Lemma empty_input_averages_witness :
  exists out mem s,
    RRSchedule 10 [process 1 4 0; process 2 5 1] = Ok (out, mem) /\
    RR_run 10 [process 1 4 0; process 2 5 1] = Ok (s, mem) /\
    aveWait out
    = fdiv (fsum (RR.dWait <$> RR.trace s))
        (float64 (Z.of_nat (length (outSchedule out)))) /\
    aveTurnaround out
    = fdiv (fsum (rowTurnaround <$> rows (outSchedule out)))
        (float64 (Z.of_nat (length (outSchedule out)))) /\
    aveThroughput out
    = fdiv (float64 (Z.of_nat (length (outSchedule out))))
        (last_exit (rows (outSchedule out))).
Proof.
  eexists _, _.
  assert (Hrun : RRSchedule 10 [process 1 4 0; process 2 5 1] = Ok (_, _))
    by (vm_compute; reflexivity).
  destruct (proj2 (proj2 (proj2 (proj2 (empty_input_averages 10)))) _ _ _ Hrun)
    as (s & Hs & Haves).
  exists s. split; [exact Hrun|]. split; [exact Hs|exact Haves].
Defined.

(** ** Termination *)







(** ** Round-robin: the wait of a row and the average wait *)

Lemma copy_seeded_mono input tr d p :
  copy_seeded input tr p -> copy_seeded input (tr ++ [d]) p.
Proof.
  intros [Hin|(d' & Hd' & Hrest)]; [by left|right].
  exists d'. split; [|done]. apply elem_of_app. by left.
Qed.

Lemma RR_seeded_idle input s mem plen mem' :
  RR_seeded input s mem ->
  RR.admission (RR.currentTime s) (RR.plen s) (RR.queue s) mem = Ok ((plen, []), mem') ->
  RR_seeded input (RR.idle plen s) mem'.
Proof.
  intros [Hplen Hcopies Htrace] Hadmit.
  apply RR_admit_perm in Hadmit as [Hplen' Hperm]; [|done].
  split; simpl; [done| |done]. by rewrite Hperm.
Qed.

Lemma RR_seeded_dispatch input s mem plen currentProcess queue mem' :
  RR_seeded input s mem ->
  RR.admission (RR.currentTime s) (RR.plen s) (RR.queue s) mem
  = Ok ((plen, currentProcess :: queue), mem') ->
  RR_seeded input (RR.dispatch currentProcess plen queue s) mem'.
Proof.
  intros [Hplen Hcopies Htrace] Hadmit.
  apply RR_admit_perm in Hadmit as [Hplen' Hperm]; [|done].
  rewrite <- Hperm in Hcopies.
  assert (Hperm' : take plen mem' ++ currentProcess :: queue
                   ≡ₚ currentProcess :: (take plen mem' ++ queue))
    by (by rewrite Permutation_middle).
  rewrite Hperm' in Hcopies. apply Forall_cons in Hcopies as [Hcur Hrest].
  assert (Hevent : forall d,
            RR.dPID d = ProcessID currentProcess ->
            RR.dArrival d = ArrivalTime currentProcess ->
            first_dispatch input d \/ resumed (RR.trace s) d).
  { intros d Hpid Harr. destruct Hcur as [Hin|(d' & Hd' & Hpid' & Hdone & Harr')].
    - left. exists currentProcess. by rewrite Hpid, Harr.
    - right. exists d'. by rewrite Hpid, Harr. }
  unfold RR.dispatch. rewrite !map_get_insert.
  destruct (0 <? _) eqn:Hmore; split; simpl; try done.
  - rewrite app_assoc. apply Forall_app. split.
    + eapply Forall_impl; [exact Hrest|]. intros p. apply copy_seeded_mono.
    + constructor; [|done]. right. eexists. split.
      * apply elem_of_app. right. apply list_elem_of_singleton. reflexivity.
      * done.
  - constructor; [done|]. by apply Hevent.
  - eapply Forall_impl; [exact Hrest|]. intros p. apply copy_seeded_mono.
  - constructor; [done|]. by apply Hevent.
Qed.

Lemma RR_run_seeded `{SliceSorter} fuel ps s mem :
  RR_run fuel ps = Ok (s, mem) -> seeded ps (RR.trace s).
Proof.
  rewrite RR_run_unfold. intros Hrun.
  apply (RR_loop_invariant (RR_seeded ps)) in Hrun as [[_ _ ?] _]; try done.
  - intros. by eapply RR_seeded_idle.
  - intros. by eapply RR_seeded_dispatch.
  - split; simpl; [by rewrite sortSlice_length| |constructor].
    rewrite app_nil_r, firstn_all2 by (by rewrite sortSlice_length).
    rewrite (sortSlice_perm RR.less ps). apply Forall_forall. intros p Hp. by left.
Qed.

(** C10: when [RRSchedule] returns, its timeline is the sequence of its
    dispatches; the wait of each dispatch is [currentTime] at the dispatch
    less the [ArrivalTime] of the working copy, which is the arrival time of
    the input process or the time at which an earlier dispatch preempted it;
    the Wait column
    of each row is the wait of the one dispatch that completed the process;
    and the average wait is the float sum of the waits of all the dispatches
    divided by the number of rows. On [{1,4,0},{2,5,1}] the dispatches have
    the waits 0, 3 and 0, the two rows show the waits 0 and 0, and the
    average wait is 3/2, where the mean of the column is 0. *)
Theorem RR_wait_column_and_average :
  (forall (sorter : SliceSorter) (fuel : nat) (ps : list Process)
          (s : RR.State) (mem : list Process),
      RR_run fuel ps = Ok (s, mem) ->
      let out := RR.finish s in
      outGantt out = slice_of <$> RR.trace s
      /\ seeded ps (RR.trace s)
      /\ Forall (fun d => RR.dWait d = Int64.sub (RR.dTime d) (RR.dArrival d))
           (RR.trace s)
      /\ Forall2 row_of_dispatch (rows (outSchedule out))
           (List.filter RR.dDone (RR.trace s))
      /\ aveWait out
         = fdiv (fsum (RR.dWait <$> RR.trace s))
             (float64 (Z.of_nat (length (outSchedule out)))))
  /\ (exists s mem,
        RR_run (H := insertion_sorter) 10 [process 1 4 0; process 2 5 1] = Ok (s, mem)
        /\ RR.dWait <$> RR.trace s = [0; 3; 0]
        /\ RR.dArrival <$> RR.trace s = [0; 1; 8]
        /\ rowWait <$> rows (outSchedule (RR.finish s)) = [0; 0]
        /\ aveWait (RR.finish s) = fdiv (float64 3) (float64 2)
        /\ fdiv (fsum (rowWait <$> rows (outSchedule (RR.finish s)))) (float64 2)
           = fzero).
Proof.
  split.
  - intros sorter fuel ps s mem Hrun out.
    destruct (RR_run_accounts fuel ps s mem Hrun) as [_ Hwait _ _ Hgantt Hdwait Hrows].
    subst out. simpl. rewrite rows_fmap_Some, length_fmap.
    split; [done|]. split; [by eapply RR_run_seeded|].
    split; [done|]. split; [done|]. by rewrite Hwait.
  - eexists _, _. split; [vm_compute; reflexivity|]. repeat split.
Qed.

***

Whenever a line includes the word "Hwait", pull it out of the entries.

    destruct (RR_run_accounts fuel ps s mem Hrun) as [_ Hwait _ _ Hgantt Hdwait Hrows].
    split; [done|]. split; [done|]. by rewrite Hwait.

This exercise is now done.